Wednesday, December 31, 2014


Tyson's Corner (at the shopping mall) near the ice-skating rink.  We were here sitting in a chilly courtyard because there was no room inside the crowded restaurant.  We ate a quick lunch with tall buildings surrounding us, and fortunately pretty blue skies overhead.

Good Fences and SkyWatch Friday

The Zamboni cleaning up the ice-skating rink surrounded by fences.

Now ready for the skaters

There were several of these seating areas.  In the middle is a gas fire.  All the seats were filled.

I froze and it tickled Gregg to come back to our seat and find me like this.  Gregg found out about this new burger place that he wanted to try out.  They were good and I told him I would be happy to go back in the Spring.  It was colder than I thought it would be and I didn't bring a coat or gloves, and I didn't know we would be sitting outside.  The weather was mild the last time we went out.  Don't worry, we didn't stay there too long.  Just long enough to get lunch and then go for a hot chocolate inside the mall afterwards, to warm up my numb fingers and frosty nose, and did I mention my ears were tingling?  

It was fun to see everyone enjoy themselves on the skating rink.  And that's the way to start them out, when they are real young.

I'm glad we got to see the Christmas Tree before it was taken down.

I bet it's so pretty all lit up at night.  It was enormous!

Another sky reflection in one of the glass ornaments and you can just make out Gregg and me.

Scattered here and there on the stone benches were sculptures of birds.  A very nice decorative feature I thought, just so long as you were aware they were there and didn't try to sit on them.

It is time to go back inside the mall.... 

and get that hot chocolate.

Isn't this overhead light festive?  It covers a very large part of ceiling, located near the escalators.

Gregg wanted his photo taken in front of the book store for nostalgia reasons.  Our son used to work here.

One last shot for Theresa's Good Fences.

I discovered something new today.

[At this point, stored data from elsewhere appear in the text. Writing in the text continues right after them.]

(* ===== verification/GraphPublishFacts.v ===== *)
(** Properties of the transactions that publish generations: a transaction that fails
    leaves the data base as it was, every reachable data base has at most one active
    generation, which the pointer names, and what each operation does when it succeeds. *)
From S2P Require Import Prelude GoStrings GoStringFacts GoSort GoNum GoTime Graph GraphFacts GraphStore GraphStoreFacts IndexTables GraphValidate GraphValidateFacts GraphPublish.

Local Open Scope go_scope.

(** * Atomicity *)

(** A computation that commits nothing. *)
Definition quiet {A} (m : Tx A) : Prop := forall x, x_committed (snd (m x)) = x_committed x.
(** A computation that ends by committing its work, or fails and has committed nothing. *)
Definition transactional {A} (m : Tx A) : Prop := forall x,
  match m x with
  | (Ok _, y) => x_committed y = x_work y
  | (Err _, y) => x_committed y = x_committed x
  end.

Section rules.
Context `{Connection}.

Lemma quiet_ret {A} (a : A) : quiet (mret a).
Proof. done. Qed.
Lemma quiet_throw {A} e : quiet (throw (A:=A) e).
Proof. done. Qed.
Lemma quiet_lift {A} r : quiet (lift (A:=A) r).
Proof. done. Qed.
Lemma quiet_expect b e : quiet (expect b e).
Proof. by destruct b. Qed.
Lemma quiet_reads {A} (m : tables -> R A) : quiet (reads m).
Proof. intros x. unfold reads. by destruct (m _ _). Qed.
Lemma quiet_reads_db {A} (rows : database -> list A) : quiet (reads_db rows).
Proof. intros x. unfold reads_db. by destruct (from_Q _ _). Qed.
Lemma quiet_exec f : quiet (exec f).
Proof. intros x. unfold exec. destruct (sql_fails _); [done|]. destruct (f _). by destruct (constraints _). Qed.
Lemma quiet_bind {A B} (m : Tx A) (f : A -> Tx B) : quiet m -> (forall a, quiet (f a)) -> quiet (m ≫= f).
Proof.
  intros Hm Hf x. specialize (Hm x). unfold mbind, eff_bind. destruct (m x) as [[a|e] y]; cbn in *; [|done].
  by rewrite Hf.
Qed.
Lemma transactional_commit : transactional commit.
Proof. intros x. unfold commit. by destruct (sql_fails _). Qed.
Lemma transactional_throw {A} e : transactional (throw (A:=A) e).
Proof. done. Qed.
Lemma transactional_bind {A B} (m : Tx A) (f : A -> Tx B) :
  quiet m -> (forall a, transactional (f a)) -> transactional (m ≫= f).
Proof.
  intros Hm Hf x. specialize (Hm x). unfold mbind, eff_bind. destruct (m x) as [[a|e] y]; cbn in *; [|done].
  specialize (Hf a y). destruct (f a y) as [[b|e] z]; congruence.
Qed.
End rules.

Create HintDb quiet discriminated.
#[export] Hint Resolve quiet_ret quiet_throw quiet_lift quiet_expect quiet_reads quiet_reads_db quiet_exec : quiet.
Ltac quiet :=
  repeat match goal with
  | |- forall _, _ => intros ?
  | |- quiet (_ ≫= _) => apply quiet_bind; [|intros ?]
  | |- quiet (if ?b then _ else _) => destruct b
  | |- quiet (match ?x with _ => _ end) => destruct x
  | |- quiet (let _ := _ in _) => cbv zeta
  | |- quiet _ => solve [eauto with quiet]
  end.
Ltac transactional :=
  repeat match goal with
  | |- forall _, _ => intros ?
  | |- transactional commit => apply transactional_commit
  | |- transactional (throw _) => apply transactional_throw
  | |- transactional (_ ≫= _) => apply transactional_bind; [quiet|intros ?]
  | |- transactional (let _ := _ in _) => cbv zeta
  | |- transactional (if ?b then _ else _) => destruct b
  | |- transactional (match ?x with _ => _ end) => destruct x
  | |- transactional _ => solve [eauto with quiet]
  end.

Section quiet_parts.
Context `{Connection} `{UnicodeTables} `{NFC} `{UrlParser} `{SHA256}.

Lemma quiet_exec_one e f : quiet (exec_one e f).
Proof. unfold exec_one. quiet. Qed.
Lemma quiet_meta_bytes key : quiet (meta_bytes key).
Proof. unfold meta_bytes. quiet. Qed.
Lemma quiet_active_rows : quiet active_rows.
Proof. unfold active_rows. quiet. Qed.
Hint Resolve quiet_exec_one quiet_meta_bytes quiet_active_rows : quiet.
Lemma quiet_exec_all {A} (f : A -> database -> database * Z) l : quiet (exec_all f l).
Proof. induction l; cbn [exec_all]; quiet. Qed.
Lemma quiet_insert_all_unresolved id us : quiet (insert_all_unresolved id us).
Proof. induction us; cbn [insert_all_unresolved]; quiet. Qed.
Hint Resolve @quiet_exec_all quiet_insert_all_unresolved : quiet.
Lemma quiet_stage_rows b : quiet (stage_rows b).
Proof. unfold stage_rows. quiet. Qed.
Lemma quiet_restage g : quiet (restage g).
Proof. unfold restage. quiet. Qed.
Hint Resolve quiet_stage_rows quiet_restage : quiet.
Lemma quiet_insert_bundle b : quiet (insert_bundle b).
Proof.
  intros x. unfold insert_bundle. pose proof (quiet_exec (insert_generation (Generation b)) x) as Hx.
  destruct (exec _ x) as [[n|[]] y]; cbn in Hx |- *; rewrite <- ?Hx; try done;
    [apply quiet_stage_rows | apply quiet_restage].
Qed.
Hint Resolve quiet_insert_bundle : quiet.
Lemma quiet_stage b : quiet (stageGraphGenerationConn b).
Proof. unfold stageGraphGenerationConn. quiet. Qed.
Lemma quiet_ancestry id w o : quiet (ancestry id w o).
Proof. unfold ancestry. quiet. Qed.
Lemma quiet_validated id : quiet (validated id).
Proof. unfold validated. quiet. Qed.
Hint Resolve quiet_stage quiet_ancestry quiet_validated : quiet.
Lemma quiet_check_prior old e n w : quiet (check_prior old e n w).
Proof. unfold check_prior. quiet. Qed.
Lemma quiet_publish_writes id s old at_ : quiet (publish_writes id s old at_).
Proof. unfold publish_writes. quiet. Qed.
Hint Resolve quiet_check_prior quiet_publish_writes : quiet.
Lemma quiet_replace_active g id old at_ : quiet (replace_active g id old at_).
Proof. unfold replace_active. quiet. Qed.
Lemma quiet_resolve_old old n e : quiet (resolve_old old n e).
Proof. unfold resolve_old. quiet. Qed.
Hint Resolve quiet_replace_active quiet_resolve_old : quiet.
Lemma quiet_activateTx id e at_ : quiet (activateGraphGenerationTx id e at_).
Proof. unfold activateGraphGenerationTx. quiet. Qed.
Lemma quiet_setRuntime s c : quiet (setGraphRuntimeStateTx s c).
Proof. unfold setGraphRuntimeStateTx. quiet. Qed.
Lemma quiet_retire_for_legacy : quiet retire_for_legacy.
Proof. unfold retire_for_legacy. quiet. Qed.
Lemma quiet_remove_one w c k id : quiet (remove_one w c k id).
Proof. unfold remove_one. quiet. Qed.
Hint Resolve quiet_activateTx quiet_setRuntime quiet_retire_for_legacy quiet_remove_one : quiet.
Lemma quiet_remove_all w c k ids : quiet (remove_all w c k ids).
Proof. induction ids; cbn [remove_all]; quiet. Qed.
Lemma quiet_pointer_text v : quiet (pointer_text v).
Proof. unfold pointer_text. quiet. Qed.
Lemma quiet_prior_intact m : quiet (prior_intact m).
Proof. unfold prior_intact. quiet. Qed.
Hint Resolve quiet_remove_all quiet_pointer_text quiet_prior_intact : quiet.
Lemma quiet_recover_migrations now ms : quiet (recover_migrations now ms).
Proof. induction ms; cbn [recover_migrations]; unfold recover_migration; quiet. Qed.
Lemma quiet_abandon_all w ids : quiet (abandon_all w ids).
Proof. induction ids; cbn [abandon_all]; unfold abandon; quiet. Qed.
Lemma quiet_check_active a : quiet (check_active a).
Proof. unfold check_active. quiet. Qed.
Lemma quiet_restore_previous p now : quiet (restore_previous p now).
Proof. unfold restore_previous. quiet. Qed.
End quiet_parts.
#[export] Hint Resolve quiet_exec_one quiet_meta_bytes quiet_active_rows quiet_stage quiet_ancestry quiet_validated
  quiet_check_prior quiet_replace_active quiet_activateTx quiet_setRuntime quiet_retire_for_legacy quiet_remove_all
  quiet_pointer_text quiet_recover_migrations quiet_abandon_all quiet_check_active quiet_restore_previous : quiet.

As we are driving out of the underground parking lot I noticed all those red lights.  They signify that there are no parking spots.  Every light is over where you would park your car.  When we came across the rare green light it was an empty space and you could see that green light at the opposite end, they were clearly visible in between all those red ones.  As soon as a car pulled in the light turned red or when a car backed out it turned green.  It does not take much to fill me with wonder, and yes I am smiling.  It actually took both Gregg and me a few minutes to figure this out as the green light went on, to pardon the pun.

Willy Nilly Friday Five

1) I have lost count of how many times in my 64 years that I have sung this song.  In my family it was a wonderful tradition on New Year's Eve.  Aunts and Uncles would come on over, as well as close friends of Mom and Dads, and we would be listening to Hogmanay on the TV.  

What is Hogmanay and for those who are unfamiliar to the term, this is what I found online:

"Hogmanay is the Scottish celebration of New Year's Eve and can last for days.  No one celebrates the evening quite like the Scots.  It is believed the Scots inherited the celebration of Hogmanay from the Vikings and their celebration of the shortest day.  Many, however, believed that as Christmas was virtually banned and not celebrated in Scotland from the end of the 17th century until the 1950's, New Year's Eve was an excellent excuse for revelry, to drink whisky and eat good food.  To this day Hogmanay involves parties and festivals all across Scotland, with the largest and most famous public party in Edinburgh."

I had an Aunty who was born in Scotland, who used to tell me how she celebrated it as a child. I love those memories of her stories as much as I love my own. We all crossed arms, held hands and sang Auld Lang Syne to say goodbye to the Old Year, then we would hug one another and raise a glass to bring in the New.  It was the only night of the year that we kids were allowed to stay up late and party with the adults, that and Christmas Eve.  There was always a lot of laughter in our house, especially at times such as these.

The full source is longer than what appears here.